In the United Kingdom, the National Health Service (NHS) expenditure control organization had also refused to reimburse this medication, saying that its profits were “relatively modest (…) which means that it cannot be considered as having good value for money“However, it remains available for patients for 20,000 pounds, or more than 23,000 euros.

It is ultimately only April 15, 2025 that the European Commission gave its green light, after a favorable opinion from the European Medicines Agency (EMA) in December last supported by new security data provided by the laboratory. This period is explained in particular by the Vigilance of European agencies vis-à-vis experimental treatments. The Lecanemab monitoring protocol is binding: administration by infusion every two weeks, regular MRI examinations, side effects …
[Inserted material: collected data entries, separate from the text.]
Module Schemas.
Definition Vector3 : Ty := Struct "Vector3"
  [("x", Scalar); ("y", Scalar); ("z", Scalar)].
Definition Quaternion : Ty := Struct "Quaternion"
  [("x", Scalar); ("y", Scalar); ("z", Scalar); ("w", Scalar)].
Definition Pose : Ty := Struct "Pose"
  [("position", Opt Vector3); ("orientation", Opt Quaternion)].
Definition Color : Ty := Struct "Color"
  [("r", Scalar); ("g", Scalar); ("b", Scalar); ("a", Scalar)].
Definition ArrowPrimitive : Ty := Struct "ArrowPrimitive"
  [("pose", Opt Pose); ("shaft_length", Scalar); ("shaft_diameter", Scalar);
   ("head_length", Scalar); ("head_diameter", Scalar); ("color", Opt Color)].
Definition CameraCalibration : Ty := Struct "CameraCalibration"
  [("timestamp", Time); ("frame_id", Str); ("width", Scalar); ("height", Scalar);
   ("distortion_model", Str); ("d", Words); ("k", Array 9); ("r", Array 9); ("p", Array 12)].
Definition Point2 : Ty := Struct "Point2"
  [("x", Scalar); ("y", Scalar)].
Definition CircleAnnotation : Ty := Struct "CircleAnnotation"
  [("timestamp", Time); ("position", Opt Point2); ("diameter", Scalar); ("thickness", Scalar);
   ("fill_color", Opt Color); ("outline_color", Opt Color)].
Definition CompressedImage : Ty := Struct "CompressedImage"
  [("timestamp", Time); ("frame_id", Str); ("data", Bytes); ("format", Str)].
Definition CompressedVideo : Ty := Struct "CompressedVideo"
  [("timestamp", Time); ("frame_id", Str); ("data", Bytes); ("format", Str)].
Definition CylinderPrimitive : Ty := Struct "CylinderPrimitive"
  [("pose", Opt Pose); ("size", Opt Vector3); ("bottom_scale", Scalar); ("top_scale", Scalar);
   ("color", Opt Color)].
Definition CubePrimitive : Ty := Struct "CubePrimitive"
  [("pose", Opt Pose); ("size", Opt Vector3); ("color", Opt Color)].
Definition FrameTransform : Ty := Struct "FrameTransform"
  [("timestamp", Time); ("parent_frame_id", Str); ("child_frame_id", Str);
   ("translation", Opt Vector3); ("rotation", Opt Quaternion)].
Definition FrameTransforms : Ty := Struct "FrameTransforms"
  [("transforms", Many FrameTransform)].
Definition GeoJson : Ty := Struct "GeoJson"
  [("geojson", Str)].
Definition Vector2 : Ty := Struct "Vector2"
  [("x", Scalar); ("y", Scalar)].
Definition PackedElementField : Ty := Struct "PackedElementField"
  [("name", Str); ("offset", Scalar); ("type", Enum 9)].
Definition Grid : Ty := Struct "Grid"
  [("timestamp", Time); ("frame_id", Str); ("pose", Opt Pose); ("column_count", Scalar);
   ("cell_size", Opt Vector2); ("row_stride", Scalar); ("cell_stride", Scalar);
   ("fields", Many PackedElementField); ("data", Bytes)].
Definition VoxelGrid : Ty := Struct "VoxelGrid"
  [("timestamp", Time); ("frame_id", Str); ("pose", Opt Pose); ("row_count", Scalar);
   ("column_count", Scalar); ("cell_size", Opt Vector3); ("slice_stride", Scalar);
   ("row_stride", Scalar); ("cell_stride", Scalar); ("fields", Many PackedElementField);
   ("data", Bytes)].
Definition PointsAnnotation : Ty := Struct "PointsAnnotation"
  [("timestamp", Time); ("type", Enum 5); ("points", Many Point2); ("outline_color", Opt Color);
   ("outline_colors", Many Color); ("fill_color", Opt Color); ("thickness", Scalar)].
Definition TextAnnotation : Ty := Struct "TextAnnotation"
  [("timestamp", Time); ("position", Opt Point2); ("text", Str); ("font_size", Scalar);
   ("text_color", Opt Color); ("background_color", Opt Color)].
Definition ImageAnnotations : Ty := Struct "ImageAnnotations"
  [("circles", Many CircleAnnotation); ("points", Many PointsAnnotation);
   ("texts", Many TextAnnotation)].
Definition KeyValuePair : Ty := Struct "KeyValuePair"
  [("key", Str); ("value", Str)].
Definition LaserScan : Ty := Struct "LaserScan"
  [("timestamp", Time); ("frame_id", Str); ("pose", Opt Pose); ("start_angle", Scalar);
   ("end_angle", Scalar); ("ranges", Words); ("intensities", Words)].
Definition Point3 : Ty := Struct "Point3"
  [("x", Scalar); ("y", Scalar); ("z", Scalar)].
Definition LinePrimitive : Ty := Struct "LinePrimitive"
  [("type", Enum 3); ("pose", Opt Pose); ("thickness", Scalar); ("scale_invariant", Bool);
   ("points", Many Point3); ("color", Opt Color); ("colors", Many Color); ("indices", Words)].
Definition LocationFix : Ty := Struct "LocationFix"
  [("timestamp", Time); ("frame_id", Str); ("latitude", Scalar); ("longitude", Scalar);
   ("altitude", Scalar); ("position_covariance", Array 9); ("position_covariance_type", Enum 4);
   ("color", Opt Color)].
Definition LocationFixes : Ty := Struct "LocationFixes"
  [("fixes", Many LocationFix)].
Definition Log : Ty := Struct "Log"
  [("timestamp", Time); ("level", Enum 6); ("message", Str); ("name", Str); ("file", Str);
   ("line", Scalar)].
Definition SceneEntityDeletion : Ty := Struct "SceneEntityDeletion"
  [("timestamp", Time); ("type", Enum 2); ("id", Str)].
Definition SpherePrimitive : Ty := Struct "SpherePrimitive"
  [("pose", Opt Pose); ("size", Opt Vector3); ("color", Opt Color)].
Definition TriangleListPrimitive : Ty := Struct "TriangleListPrimitive"
  [("pose", Opt Pose); ("points", Many Point3); ("color", Opt Color); ("colors", Many Color);
   ("indices", Words)].
Definition TextPrimitive : Ty := Struct "TextPrimitive"
  [("pose", Opt Pose); ("billboard", Bool); ("font_size", Scalar); ("scale_invariant", Bool);
   ("color", Opt Color); ("text", Str)].
Definition ModelPrimitive : Ty := Struct "ModelPrimitive"
  [("pose", Opt Pose); ("scale", Opt Vector3); ("color", Opt Color); ("override_color", Bool);
   ("url", Str); ("media_type", Str); ("data", Bytes)].
Definition SceneEntity : Ty := Struct "SceneEntity"
  [("timestamp", Time); ("frame_id", Str); ("id", Str); ("lifetime", Dur);
   ("frame_locked", Bool); ("metadata", Many KeyValuePair); ("arrows", Many ArrowPrimitive);
   ("cubes", Many CubePrimitive); ("spheres", Many SpherePrimitive);
   ("cylinders", Many CylinderPrimitive); ("lines", Many LinePrimitive);
   ("triangles", Many TriangleListPrimitive); ("texts", Many TextPrimitive);
   ("models", Many ModelPrimitive)].
Definition SceneUpdate : Ty := Struct "SceneUpdate"
  [("deletions", Many SceneEntityDeletion); ("entities", Many SceneEntity)].
Definition Point3InFrame : Ty := Struct "Point3InFrame"
  [("timestamp", Time); ("frame_id", Str); ("point", Opt Point3)].
Definition PointCloud : Ty := Struct "PointCloud"
  [("timestamp", Time); ("frame_id", Str); ("pose", Opt Pose); ("point_stride", Scalar);
   ("fields", Many PackedElementField); ("data", Bytes)].
Definition PoseInFrame : Ty := Struct "PoseInFrame"
  [("timestamp", Time); ("frame_id", Str); ("pose", Opt Pose)].
Definition PosesInFrame : Ty := Struct "PosesInFrame"
  [("timestamp", Time); ("frame_id", Str); ("poses", Many Pose)].
Definition RawAudio : Ty := Struct "RawAudio"
  [("timestamp", Time); ("data", Bytes); ("format", Str); ("sample_rate", Scalar);
   ("number_of_channels", Scalar)].
Definition RawImage : Ty := Struct "RawImage"
  [("timestamp", Time); ("frame_id", Str); ("width", Scalar); ("height", Scalar);
   ("encoding", Str); ("step", Scalar); ("data", Bytes)].
End Schemas.

(** [size_of] and the layout of the C struct, and of the Rust struct, of a
    message: the compiler's. *)
Class Layouts := { c_size : string → Z; rust_layout : string → Layout }.
Class LayoutsOk `{Layouts} : Prop := { rust_layout_ok : ∀ name, layout_ok (rust_layout name) }.
Definition ty_name (t : Ty) : string := let 'Struct name _ := t in name.

(** ** The caller's memory *)

(** A member of a struct: a number, a pointer (null is 0), or a pointer with a
    length, as in [FoxgloveString]; an inline array is the pointer to it. *)
Inductive CField := FWord (z : Z) | FPtr (a : Z) | FSlice (a n : Z).
Record CMem := {
  c_structs : gmap Z (list CField);
  c_times : gmap Z (Z * Z);           (* [sec] and [nsec] *)
  c_bytes : gmap Z (list byte);
  c_words : gmap Z (list Z)           (* arrays of [f64] and [u32], as bits *)
}.
Definition c_slice {A} (m : gmap Z (list A)) (a n : Z) : option (list A) :=
  l ← m !! a; if (0 <=? n) && (n <=? Z.of_nat (length l)) then Some (take (Z.to_nat n) l) else None.

(** ** The native messages *)

(** A borrowed slice: no pointer for the empty one. *)
Abbreviation slice := (option (Z * Z)).
Inductive Native :=
| NWord (z : Z)
| NTime (t : option Timestamp)
| NDur (d : option Duration)
| NString (s : slice)
| NBytes (s : slice)
| NWords (s : slice)
| NOpt (m : option Native)
| NSlice (s : slice)
| NStruct (fields : list Native).

(** A message as a value. *)
Inductive Value :=
| VWord (z : Z)
| VTime (t : option Z)              (* in nanoseconds *)
| VDur (d : option Z)
| VString (s : list byte)
| VBytes (s : list byte)
| VWords (l : list Z)
| VOpt (m : option Value)
| VMany (l : list Value)
| VStruct (fields : list Value).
LECANEMAB soon in France: for whom, and when?

The next step will be played in France, with the assessment by the High Authority for Health (HAS), which must rule on the medical service rendered and the conditions of prescription. The first patients could benefit from it at the end of 2025, provided they are followed in a specialized memory center. While waiting for discussions on the price of this treatment with health insurance, this European decision should allow the laboratory to request an early access procedure in France.

But this treatment will only be addressed to a very targeted population: people with very early signs of the disease, confirmed by organic tests and brain imaging. And we know that the diagnosis of Alzheimer’s disease is today largely undervalued, because of a weak therapeutic arsenal, diagnostic tools still too unconditionally accessible and a bad knowledge of the general public vis-à-vis this pathology …

“”The European Commission’s decision must now push the public authorities to do everything to promote early diagnosis “underlines the president of France Alzheimer and related diseases, Joël Jaouen. “”The more the disease is detected, the better care. And we must not forget sick people at a more advanced stage, for whom solutions must also be found or consolidated in the case of non -drug interventions, essential in the care path “.

Note that at the same time, the European Commission reiterated its refusal of marketing concerning another promising drug Donanemab. The Agency’s human use committee has considered that the benefits of the drug did not justify the risk of potentially fatal events.